▸ RECORDS TO USE
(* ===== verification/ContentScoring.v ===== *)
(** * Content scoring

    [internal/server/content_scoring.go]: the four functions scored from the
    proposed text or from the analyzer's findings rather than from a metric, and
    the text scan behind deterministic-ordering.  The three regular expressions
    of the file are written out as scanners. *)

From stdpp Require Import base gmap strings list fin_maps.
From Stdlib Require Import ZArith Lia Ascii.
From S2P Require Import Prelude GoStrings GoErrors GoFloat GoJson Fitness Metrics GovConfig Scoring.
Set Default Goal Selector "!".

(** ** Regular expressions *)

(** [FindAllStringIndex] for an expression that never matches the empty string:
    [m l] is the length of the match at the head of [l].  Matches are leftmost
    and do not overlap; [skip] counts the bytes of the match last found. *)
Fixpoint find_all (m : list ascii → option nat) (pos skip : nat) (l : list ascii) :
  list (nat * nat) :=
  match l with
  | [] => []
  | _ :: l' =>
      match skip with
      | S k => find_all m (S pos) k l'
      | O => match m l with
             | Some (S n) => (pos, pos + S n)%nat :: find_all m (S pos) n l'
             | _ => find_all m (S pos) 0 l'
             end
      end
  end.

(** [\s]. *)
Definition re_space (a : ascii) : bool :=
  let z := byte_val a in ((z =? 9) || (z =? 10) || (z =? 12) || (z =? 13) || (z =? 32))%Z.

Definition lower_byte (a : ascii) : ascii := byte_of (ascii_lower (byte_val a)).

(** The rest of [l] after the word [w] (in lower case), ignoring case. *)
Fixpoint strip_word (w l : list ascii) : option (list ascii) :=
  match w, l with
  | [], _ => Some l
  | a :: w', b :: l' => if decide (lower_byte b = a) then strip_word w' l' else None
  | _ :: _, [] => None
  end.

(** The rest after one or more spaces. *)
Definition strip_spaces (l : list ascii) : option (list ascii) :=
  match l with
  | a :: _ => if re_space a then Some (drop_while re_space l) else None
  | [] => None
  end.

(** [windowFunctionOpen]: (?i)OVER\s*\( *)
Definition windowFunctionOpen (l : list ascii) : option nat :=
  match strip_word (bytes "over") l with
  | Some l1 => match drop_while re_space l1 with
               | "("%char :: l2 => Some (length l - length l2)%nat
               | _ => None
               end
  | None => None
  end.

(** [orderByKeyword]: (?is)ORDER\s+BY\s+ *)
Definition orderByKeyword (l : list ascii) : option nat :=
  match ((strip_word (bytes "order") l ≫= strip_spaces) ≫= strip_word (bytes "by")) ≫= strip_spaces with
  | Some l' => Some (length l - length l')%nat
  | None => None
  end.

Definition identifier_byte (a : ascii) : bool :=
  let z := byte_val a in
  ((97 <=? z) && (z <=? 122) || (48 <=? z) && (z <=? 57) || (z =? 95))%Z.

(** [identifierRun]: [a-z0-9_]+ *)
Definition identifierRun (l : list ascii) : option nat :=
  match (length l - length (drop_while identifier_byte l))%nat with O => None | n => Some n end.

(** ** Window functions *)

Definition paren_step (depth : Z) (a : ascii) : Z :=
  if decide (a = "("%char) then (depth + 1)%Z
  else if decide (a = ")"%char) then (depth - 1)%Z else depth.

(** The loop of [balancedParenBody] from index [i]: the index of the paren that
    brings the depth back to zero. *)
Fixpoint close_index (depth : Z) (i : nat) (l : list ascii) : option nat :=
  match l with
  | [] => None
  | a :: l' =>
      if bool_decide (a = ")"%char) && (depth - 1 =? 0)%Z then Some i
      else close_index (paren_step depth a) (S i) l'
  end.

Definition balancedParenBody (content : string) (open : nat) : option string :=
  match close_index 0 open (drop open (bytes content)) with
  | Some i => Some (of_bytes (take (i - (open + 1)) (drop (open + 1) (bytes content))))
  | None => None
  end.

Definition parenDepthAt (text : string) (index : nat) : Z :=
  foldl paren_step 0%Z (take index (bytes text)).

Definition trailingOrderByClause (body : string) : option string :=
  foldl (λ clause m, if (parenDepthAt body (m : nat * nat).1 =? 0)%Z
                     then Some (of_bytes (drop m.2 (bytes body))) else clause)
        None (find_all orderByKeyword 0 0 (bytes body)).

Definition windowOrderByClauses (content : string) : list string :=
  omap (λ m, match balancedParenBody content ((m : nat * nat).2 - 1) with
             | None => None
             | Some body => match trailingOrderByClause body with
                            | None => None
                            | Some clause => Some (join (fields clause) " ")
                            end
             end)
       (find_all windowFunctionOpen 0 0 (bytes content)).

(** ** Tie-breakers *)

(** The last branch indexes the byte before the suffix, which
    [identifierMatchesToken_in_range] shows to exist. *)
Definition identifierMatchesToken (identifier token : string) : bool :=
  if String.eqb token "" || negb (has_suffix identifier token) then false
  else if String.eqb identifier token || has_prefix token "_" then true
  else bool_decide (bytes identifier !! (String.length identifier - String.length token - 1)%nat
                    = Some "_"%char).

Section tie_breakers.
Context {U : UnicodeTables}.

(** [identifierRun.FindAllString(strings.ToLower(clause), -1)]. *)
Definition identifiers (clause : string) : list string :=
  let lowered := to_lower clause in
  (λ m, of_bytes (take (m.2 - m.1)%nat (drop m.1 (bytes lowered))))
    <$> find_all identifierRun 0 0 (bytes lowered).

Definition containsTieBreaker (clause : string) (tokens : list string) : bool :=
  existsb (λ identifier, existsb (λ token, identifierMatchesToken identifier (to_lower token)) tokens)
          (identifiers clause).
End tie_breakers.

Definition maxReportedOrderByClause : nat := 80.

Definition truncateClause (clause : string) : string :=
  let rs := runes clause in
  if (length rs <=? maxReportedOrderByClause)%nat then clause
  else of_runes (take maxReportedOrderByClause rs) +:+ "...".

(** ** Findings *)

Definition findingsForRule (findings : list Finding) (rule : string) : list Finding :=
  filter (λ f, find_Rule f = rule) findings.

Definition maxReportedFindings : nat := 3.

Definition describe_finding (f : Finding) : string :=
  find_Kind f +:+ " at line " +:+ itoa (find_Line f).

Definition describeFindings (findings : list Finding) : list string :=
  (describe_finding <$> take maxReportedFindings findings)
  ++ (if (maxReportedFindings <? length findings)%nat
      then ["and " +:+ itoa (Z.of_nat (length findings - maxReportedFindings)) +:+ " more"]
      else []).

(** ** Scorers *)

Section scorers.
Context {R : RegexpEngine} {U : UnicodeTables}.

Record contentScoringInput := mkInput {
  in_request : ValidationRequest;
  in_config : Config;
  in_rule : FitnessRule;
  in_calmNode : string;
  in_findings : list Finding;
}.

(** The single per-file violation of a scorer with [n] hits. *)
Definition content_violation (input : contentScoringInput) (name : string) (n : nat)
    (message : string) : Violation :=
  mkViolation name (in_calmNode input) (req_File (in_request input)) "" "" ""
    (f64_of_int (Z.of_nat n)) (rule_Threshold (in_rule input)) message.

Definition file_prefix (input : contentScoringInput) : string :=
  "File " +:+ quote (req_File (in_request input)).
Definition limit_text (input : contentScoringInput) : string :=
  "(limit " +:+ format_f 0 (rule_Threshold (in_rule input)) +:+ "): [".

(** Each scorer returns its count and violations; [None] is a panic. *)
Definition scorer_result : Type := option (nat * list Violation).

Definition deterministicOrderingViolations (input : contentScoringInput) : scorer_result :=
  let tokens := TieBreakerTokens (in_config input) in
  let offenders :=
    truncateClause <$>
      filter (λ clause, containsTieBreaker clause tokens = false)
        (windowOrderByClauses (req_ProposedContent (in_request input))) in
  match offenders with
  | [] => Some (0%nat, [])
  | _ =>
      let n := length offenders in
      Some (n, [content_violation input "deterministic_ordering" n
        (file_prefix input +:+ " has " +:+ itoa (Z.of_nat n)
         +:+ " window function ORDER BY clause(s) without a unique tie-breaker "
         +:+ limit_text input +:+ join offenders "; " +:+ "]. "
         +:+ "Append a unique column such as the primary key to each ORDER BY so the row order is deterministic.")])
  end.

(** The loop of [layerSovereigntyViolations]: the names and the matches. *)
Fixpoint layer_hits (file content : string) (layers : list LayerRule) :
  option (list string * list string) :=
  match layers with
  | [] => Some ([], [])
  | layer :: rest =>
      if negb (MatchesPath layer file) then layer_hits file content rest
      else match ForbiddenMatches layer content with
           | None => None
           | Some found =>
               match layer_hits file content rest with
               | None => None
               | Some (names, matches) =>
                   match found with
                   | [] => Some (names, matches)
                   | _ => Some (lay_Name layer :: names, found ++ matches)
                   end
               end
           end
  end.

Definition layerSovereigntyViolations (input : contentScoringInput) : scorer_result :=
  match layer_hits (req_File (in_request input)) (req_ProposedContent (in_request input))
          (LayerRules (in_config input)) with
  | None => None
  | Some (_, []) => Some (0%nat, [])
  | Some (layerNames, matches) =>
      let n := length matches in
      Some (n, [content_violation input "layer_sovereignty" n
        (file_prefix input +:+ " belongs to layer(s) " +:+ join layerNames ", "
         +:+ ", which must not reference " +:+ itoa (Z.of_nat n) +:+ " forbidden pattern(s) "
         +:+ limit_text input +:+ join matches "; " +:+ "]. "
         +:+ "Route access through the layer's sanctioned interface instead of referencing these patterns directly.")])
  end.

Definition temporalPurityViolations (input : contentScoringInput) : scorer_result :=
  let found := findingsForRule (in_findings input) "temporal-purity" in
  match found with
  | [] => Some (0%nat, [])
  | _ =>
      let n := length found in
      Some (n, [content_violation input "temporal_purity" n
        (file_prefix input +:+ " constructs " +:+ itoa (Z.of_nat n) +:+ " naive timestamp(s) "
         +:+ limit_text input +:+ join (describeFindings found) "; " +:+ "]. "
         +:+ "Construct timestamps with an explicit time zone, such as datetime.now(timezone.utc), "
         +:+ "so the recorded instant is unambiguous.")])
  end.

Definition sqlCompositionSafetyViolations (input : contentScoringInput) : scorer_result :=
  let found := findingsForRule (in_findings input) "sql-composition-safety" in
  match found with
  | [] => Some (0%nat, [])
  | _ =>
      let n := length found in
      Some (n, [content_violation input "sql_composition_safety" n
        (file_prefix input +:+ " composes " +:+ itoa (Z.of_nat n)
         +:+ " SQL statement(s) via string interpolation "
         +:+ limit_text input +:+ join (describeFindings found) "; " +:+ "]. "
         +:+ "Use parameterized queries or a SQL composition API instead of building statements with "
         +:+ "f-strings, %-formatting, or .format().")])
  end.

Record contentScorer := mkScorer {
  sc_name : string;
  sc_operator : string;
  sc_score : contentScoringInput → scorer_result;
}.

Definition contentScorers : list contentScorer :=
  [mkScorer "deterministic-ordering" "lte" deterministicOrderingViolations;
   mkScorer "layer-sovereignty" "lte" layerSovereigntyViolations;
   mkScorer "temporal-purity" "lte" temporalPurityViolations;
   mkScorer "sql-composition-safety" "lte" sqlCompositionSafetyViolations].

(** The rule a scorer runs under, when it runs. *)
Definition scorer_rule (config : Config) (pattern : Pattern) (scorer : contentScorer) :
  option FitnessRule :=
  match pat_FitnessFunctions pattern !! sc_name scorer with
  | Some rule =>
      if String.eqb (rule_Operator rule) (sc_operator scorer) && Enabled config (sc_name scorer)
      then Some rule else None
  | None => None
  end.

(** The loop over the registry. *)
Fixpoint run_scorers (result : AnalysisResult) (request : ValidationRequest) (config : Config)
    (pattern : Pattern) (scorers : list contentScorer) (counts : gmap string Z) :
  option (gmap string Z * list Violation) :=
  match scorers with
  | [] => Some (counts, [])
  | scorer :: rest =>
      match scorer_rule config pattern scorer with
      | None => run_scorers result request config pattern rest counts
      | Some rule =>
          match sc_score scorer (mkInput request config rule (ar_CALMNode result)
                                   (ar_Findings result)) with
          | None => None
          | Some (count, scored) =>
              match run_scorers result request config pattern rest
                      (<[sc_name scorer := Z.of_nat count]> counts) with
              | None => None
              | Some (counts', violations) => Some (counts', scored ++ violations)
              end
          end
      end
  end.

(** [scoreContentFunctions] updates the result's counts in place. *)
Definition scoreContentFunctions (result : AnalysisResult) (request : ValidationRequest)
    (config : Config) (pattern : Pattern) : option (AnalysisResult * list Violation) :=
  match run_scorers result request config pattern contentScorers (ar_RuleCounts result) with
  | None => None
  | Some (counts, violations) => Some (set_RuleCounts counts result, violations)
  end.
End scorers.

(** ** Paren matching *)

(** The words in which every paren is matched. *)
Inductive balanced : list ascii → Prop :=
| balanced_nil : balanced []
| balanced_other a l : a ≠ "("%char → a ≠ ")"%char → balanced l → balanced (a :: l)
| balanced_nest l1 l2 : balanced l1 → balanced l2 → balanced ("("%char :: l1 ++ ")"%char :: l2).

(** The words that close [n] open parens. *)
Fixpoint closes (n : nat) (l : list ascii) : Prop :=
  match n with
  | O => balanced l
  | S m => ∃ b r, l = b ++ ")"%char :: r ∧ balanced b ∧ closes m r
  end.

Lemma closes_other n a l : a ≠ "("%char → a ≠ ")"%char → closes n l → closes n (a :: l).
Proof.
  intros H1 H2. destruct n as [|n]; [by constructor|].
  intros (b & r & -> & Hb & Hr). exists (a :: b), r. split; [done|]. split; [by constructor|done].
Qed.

▸ ASSIGNED TASK
Copy exactly the lines above, starting at the opening line and finishing at the line in which "Definition re_space (a" occurs.

▸ YOUR RESPONSE
(* ===== verification/ContentScoring.v ===== *)
(** * Content scoring

    [internal/server/content_scoring.go]: the four functions scored from the
    proposed text or from the analyzer's findings rather than from a metric, and
    the text scan behind deterministic-ordering.  The three regular expressions
    of the file are written out as scanners. *)

From stdpp Require Import base gmap strings list fin_maps.
From Stdlib Require Import ZArith Lia Ascii.
From S2P Require Import Prelude GoStrings GoErrors GoFloat GoJson Fitness Metrics GovConfig Scoring.
Set Default Goal Selector "!".

(** ** Regular expressions *)

(** [FindAllStringIndex] for an expression that never matches the empty string:
    [m l] is the length of the match at the head of [l].  Matches are leftmost
    and do not overlap; [skip] counts the bytes of the match last found. *)
Fixpoint find_all (m : list ascii → option nat) (pos skip : nat) (l : list ascii) :
  list (nat * nat) :=
  match l with
  | [] => []
  | _ :: l' =>
      match skip with
      | S k => find_all m (S pos) k l'
      | O => match m l with
             | Some (S n) => (pos, pos + S n)%nat :: find_all m (S pos) n l'
             | _ => find_all m (S pos) 0 l'
             end
      end
  end.

(** [\s]. *)
Definition re_space (a : ascii) : bool :=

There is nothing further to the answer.